The answer is a number and nothing else: the count of lines in these entries containing the word "false".

====== Excerpted data ======

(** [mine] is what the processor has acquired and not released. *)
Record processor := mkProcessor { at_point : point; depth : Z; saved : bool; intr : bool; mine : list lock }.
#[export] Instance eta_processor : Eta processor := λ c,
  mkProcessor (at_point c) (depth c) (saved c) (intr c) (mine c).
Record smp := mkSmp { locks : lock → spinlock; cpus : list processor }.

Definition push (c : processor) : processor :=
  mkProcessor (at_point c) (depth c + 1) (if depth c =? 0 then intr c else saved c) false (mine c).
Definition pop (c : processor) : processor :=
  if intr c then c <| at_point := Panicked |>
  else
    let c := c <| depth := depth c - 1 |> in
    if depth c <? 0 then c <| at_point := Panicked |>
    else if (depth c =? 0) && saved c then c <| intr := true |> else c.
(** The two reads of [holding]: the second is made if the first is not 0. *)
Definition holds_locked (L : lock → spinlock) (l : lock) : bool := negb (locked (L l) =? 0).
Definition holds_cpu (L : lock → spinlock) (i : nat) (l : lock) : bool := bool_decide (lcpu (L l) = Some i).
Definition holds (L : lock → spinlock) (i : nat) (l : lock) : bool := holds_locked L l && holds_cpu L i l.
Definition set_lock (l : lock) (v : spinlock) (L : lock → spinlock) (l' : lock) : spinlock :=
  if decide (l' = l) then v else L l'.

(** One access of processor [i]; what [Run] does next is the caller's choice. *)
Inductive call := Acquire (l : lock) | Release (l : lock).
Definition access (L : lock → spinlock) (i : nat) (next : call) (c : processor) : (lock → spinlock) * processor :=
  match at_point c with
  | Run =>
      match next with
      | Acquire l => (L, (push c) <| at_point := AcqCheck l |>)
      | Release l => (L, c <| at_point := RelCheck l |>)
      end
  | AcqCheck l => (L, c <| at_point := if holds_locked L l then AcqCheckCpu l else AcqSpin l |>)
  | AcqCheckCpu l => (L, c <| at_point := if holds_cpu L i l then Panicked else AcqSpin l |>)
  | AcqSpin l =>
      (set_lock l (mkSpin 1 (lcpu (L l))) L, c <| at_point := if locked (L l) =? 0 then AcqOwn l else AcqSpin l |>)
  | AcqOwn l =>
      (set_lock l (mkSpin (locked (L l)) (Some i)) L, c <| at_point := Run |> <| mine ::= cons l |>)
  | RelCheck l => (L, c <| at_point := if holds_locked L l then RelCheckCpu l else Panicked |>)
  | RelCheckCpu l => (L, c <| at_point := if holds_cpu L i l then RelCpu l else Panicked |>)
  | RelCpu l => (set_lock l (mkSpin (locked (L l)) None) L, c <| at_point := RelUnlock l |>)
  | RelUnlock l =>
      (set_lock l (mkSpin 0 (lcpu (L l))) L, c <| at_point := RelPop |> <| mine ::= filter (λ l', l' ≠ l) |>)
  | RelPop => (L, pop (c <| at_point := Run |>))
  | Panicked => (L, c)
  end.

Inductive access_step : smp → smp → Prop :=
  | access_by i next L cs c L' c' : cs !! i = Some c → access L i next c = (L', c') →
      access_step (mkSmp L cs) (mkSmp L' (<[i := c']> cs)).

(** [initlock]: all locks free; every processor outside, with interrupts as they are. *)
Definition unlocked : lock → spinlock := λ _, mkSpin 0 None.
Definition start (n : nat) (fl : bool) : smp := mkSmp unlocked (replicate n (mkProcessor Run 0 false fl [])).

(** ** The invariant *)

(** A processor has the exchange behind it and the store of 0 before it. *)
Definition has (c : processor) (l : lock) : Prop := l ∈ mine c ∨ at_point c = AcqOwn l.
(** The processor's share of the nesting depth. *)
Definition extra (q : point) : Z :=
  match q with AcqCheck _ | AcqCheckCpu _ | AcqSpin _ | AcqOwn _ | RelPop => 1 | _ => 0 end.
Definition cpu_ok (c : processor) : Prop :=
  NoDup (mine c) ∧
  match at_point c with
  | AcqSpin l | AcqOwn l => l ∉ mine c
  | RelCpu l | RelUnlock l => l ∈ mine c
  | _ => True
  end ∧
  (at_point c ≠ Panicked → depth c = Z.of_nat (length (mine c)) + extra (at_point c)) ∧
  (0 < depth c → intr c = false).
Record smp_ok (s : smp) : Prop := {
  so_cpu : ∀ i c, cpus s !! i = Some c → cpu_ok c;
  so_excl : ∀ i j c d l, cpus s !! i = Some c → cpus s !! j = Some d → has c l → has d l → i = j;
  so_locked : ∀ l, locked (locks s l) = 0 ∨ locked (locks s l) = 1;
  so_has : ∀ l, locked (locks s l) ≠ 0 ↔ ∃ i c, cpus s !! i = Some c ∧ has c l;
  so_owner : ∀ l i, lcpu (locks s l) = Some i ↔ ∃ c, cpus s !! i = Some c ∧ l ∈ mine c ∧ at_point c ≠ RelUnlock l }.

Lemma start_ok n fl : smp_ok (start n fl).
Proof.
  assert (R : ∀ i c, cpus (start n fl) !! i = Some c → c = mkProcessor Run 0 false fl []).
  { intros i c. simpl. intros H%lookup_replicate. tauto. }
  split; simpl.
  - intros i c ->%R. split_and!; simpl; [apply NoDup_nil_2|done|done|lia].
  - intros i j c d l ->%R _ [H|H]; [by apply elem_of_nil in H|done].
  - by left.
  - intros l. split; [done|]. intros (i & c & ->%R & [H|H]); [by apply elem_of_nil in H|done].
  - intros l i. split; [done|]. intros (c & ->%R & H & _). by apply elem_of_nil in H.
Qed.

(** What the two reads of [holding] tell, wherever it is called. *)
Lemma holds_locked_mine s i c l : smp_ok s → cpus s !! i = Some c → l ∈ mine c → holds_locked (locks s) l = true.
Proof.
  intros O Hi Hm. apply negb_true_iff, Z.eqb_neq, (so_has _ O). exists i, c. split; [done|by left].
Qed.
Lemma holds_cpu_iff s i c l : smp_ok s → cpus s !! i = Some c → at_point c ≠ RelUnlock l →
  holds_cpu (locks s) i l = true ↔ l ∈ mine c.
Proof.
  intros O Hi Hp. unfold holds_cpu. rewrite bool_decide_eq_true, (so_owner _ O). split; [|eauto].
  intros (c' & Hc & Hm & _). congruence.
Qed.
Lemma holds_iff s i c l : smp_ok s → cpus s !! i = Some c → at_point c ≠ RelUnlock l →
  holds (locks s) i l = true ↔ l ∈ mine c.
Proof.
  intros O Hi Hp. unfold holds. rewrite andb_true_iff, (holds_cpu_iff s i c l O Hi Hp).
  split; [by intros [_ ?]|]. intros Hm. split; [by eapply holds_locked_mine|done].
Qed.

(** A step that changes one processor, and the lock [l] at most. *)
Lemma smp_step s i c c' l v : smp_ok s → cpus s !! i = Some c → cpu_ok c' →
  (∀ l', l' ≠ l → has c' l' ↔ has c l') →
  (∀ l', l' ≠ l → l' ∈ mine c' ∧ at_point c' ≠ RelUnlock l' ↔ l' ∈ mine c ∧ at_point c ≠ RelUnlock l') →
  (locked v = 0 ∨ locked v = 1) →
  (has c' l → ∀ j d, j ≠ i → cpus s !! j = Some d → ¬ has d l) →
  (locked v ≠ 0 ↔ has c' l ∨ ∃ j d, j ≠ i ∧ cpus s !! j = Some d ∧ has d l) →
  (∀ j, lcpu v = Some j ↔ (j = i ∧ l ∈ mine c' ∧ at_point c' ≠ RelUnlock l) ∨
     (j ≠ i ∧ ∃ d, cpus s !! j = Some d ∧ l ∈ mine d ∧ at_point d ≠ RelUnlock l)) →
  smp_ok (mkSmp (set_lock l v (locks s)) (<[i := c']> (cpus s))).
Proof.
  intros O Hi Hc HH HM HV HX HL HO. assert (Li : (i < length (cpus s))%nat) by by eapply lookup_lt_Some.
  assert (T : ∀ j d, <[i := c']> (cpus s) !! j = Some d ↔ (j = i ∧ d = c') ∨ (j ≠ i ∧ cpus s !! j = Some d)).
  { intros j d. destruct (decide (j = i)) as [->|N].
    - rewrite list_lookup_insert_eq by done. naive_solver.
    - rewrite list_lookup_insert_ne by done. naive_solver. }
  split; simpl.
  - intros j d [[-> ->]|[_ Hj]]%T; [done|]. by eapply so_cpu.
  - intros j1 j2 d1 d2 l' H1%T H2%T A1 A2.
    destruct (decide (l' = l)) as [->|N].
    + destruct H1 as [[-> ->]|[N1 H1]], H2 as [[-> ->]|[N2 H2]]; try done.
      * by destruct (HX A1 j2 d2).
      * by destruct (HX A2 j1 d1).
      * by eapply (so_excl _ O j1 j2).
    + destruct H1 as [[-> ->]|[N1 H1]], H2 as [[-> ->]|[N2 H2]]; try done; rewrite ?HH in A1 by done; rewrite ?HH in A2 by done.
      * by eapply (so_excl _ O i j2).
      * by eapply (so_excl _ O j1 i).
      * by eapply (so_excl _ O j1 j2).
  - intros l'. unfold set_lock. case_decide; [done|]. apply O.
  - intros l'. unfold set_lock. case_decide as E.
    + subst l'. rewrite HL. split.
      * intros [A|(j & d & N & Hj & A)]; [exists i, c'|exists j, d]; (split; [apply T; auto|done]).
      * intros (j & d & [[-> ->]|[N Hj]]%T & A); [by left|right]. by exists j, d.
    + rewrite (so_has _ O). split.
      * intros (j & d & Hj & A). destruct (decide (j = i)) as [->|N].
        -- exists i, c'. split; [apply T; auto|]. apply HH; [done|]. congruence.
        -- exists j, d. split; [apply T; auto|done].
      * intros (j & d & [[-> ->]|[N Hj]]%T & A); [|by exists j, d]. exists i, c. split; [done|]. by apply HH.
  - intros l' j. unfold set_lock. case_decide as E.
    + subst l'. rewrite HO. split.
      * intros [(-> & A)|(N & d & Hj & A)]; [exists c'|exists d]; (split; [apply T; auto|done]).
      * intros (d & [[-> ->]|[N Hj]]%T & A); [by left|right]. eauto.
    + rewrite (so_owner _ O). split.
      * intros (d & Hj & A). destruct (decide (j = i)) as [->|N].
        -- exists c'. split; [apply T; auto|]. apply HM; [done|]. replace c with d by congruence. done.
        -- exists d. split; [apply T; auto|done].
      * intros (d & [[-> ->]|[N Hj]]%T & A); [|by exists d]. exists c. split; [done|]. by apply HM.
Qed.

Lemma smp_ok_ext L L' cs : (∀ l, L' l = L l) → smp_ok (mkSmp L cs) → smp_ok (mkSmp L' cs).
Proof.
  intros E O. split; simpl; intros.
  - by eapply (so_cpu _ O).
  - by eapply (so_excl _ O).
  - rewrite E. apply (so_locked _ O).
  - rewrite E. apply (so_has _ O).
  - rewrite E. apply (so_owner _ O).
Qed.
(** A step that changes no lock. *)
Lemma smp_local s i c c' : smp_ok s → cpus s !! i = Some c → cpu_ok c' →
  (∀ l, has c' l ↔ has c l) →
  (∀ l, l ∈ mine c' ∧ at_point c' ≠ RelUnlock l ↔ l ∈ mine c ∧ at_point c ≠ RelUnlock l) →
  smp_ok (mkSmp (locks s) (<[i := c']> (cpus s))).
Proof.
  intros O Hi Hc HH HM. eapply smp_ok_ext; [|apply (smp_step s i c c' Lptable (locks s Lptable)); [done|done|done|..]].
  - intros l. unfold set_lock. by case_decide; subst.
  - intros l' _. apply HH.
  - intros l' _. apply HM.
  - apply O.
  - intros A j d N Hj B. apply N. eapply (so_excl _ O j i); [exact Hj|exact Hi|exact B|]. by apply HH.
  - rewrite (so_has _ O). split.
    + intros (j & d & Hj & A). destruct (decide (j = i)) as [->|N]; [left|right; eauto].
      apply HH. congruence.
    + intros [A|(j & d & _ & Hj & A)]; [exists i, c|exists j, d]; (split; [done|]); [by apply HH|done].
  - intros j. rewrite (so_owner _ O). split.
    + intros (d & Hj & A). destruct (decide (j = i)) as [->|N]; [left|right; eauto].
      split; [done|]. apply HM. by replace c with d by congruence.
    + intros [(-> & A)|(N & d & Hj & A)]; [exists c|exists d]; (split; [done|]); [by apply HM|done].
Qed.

======

Solution for this task.
4